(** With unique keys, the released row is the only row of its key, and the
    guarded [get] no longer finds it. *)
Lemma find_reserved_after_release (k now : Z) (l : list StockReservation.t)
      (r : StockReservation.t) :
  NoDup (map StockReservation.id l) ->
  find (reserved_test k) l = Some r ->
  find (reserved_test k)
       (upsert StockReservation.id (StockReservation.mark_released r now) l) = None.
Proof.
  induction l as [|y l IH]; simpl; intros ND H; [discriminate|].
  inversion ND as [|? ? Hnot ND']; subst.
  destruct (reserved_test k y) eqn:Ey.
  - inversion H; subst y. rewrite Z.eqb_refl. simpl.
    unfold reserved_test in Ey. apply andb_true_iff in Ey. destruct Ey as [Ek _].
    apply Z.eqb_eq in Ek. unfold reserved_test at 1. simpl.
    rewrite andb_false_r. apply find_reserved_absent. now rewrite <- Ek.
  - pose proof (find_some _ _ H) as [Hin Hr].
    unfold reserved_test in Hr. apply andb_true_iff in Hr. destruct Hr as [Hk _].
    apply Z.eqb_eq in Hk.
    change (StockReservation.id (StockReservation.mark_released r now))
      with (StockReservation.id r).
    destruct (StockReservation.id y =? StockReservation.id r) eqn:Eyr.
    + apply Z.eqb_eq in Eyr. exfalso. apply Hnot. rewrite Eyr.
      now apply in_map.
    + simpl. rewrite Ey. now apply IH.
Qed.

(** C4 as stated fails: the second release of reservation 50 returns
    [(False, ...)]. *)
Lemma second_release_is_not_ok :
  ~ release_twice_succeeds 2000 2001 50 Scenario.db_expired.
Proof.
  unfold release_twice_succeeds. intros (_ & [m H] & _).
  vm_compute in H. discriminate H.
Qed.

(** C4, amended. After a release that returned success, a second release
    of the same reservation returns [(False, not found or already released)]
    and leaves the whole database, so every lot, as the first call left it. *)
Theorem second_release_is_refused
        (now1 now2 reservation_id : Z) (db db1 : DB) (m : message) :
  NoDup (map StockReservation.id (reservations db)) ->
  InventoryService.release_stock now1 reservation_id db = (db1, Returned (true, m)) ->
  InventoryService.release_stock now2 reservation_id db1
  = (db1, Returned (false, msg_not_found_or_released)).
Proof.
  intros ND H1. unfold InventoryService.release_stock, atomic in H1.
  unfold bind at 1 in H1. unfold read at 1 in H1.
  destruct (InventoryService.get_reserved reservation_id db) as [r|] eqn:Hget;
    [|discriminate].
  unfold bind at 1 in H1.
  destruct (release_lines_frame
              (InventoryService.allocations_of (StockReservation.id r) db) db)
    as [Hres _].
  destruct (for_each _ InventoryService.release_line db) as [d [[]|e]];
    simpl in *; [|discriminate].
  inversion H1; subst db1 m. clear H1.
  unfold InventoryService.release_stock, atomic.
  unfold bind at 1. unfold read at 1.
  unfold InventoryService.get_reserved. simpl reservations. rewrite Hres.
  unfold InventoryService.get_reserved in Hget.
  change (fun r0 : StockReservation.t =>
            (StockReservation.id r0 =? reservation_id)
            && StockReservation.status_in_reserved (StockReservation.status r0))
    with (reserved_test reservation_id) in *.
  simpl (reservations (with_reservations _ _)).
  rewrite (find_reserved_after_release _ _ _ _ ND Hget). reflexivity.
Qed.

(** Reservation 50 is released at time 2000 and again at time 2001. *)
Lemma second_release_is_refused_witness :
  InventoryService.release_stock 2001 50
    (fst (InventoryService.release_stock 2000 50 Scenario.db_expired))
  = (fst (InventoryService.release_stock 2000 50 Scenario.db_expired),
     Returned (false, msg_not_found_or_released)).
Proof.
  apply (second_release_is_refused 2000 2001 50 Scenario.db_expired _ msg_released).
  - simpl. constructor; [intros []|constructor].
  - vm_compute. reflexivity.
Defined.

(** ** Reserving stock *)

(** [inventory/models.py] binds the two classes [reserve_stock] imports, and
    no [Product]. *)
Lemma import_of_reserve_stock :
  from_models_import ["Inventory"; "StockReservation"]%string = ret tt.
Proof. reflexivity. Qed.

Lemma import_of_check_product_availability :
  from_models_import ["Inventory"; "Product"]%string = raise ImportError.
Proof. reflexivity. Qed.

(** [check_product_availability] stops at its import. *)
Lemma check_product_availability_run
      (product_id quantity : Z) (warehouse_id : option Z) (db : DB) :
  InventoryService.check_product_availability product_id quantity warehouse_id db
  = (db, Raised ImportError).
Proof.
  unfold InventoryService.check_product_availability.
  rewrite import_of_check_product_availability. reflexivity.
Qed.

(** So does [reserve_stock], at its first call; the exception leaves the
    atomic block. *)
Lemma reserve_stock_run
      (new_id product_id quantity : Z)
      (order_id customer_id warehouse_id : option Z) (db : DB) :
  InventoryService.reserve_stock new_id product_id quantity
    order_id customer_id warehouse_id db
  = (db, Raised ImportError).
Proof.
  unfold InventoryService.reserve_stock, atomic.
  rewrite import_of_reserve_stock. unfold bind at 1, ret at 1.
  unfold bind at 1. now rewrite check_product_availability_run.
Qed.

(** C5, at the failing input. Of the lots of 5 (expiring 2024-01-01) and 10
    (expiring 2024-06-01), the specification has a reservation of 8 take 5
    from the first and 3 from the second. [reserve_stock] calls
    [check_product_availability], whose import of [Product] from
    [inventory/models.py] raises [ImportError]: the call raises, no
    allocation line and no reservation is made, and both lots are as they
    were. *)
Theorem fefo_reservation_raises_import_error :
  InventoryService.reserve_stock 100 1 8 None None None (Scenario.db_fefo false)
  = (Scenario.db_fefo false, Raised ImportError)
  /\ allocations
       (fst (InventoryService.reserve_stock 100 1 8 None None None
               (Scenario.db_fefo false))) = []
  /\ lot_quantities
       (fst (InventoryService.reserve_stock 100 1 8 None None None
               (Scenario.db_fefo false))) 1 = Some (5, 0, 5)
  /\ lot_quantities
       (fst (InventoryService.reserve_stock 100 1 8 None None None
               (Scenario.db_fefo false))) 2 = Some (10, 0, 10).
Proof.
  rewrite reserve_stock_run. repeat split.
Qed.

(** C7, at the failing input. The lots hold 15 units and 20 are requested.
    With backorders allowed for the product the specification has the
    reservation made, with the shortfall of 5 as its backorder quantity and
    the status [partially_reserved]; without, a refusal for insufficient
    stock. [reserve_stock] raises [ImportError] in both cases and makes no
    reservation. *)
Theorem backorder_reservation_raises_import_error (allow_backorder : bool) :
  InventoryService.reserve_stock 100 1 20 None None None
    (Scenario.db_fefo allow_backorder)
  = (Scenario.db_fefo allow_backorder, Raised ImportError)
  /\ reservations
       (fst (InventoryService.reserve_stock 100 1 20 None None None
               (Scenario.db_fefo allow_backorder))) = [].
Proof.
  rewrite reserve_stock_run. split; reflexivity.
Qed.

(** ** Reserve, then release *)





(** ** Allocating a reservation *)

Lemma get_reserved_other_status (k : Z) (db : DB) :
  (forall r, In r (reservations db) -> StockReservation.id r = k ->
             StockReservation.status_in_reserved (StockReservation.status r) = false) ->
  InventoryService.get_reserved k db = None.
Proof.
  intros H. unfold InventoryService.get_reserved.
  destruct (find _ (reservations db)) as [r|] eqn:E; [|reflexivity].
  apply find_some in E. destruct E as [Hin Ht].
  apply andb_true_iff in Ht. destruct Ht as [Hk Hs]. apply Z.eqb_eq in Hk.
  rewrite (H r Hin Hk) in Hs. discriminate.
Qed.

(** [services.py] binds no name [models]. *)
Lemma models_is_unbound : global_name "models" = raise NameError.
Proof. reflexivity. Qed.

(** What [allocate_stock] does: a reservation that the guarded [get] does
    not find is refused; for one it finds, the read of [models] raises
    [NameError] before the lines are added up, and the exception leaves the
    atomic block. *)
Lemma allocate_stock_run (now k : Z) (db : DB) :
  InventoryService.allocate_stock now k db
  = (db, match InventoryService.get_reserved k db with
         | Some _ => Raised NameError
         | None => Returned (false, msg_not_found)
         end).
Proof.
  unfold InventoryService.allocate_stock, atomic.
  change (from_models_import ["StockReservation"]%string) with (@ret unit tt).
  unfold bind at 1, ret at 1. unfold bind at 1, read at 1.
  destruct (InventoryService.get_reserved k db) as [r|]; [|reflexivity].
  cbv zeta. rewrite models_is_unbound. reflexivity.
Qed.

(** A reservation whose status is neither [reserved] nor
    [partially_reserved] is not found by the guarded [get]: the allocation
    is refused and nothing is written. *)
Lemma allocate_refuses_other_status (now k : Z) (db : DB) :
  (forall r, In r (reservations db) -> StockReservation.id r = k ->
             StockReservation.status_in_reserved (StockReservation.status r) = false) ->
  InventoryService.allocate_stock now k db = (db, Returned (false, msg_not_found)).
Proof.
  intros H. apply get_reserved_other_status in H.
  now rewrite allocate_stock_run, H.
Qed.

━━━━━━━━━━━━━━━━━━━━

- **WORK REQUEST**
The lines above that hold the word "split" are the ones to copy.

- **ANSWER TO THIS EXERCISE**
  rewrite reserve_stock_run. repeat split.
  rewrite reserve_stock_run. split; reflexivity.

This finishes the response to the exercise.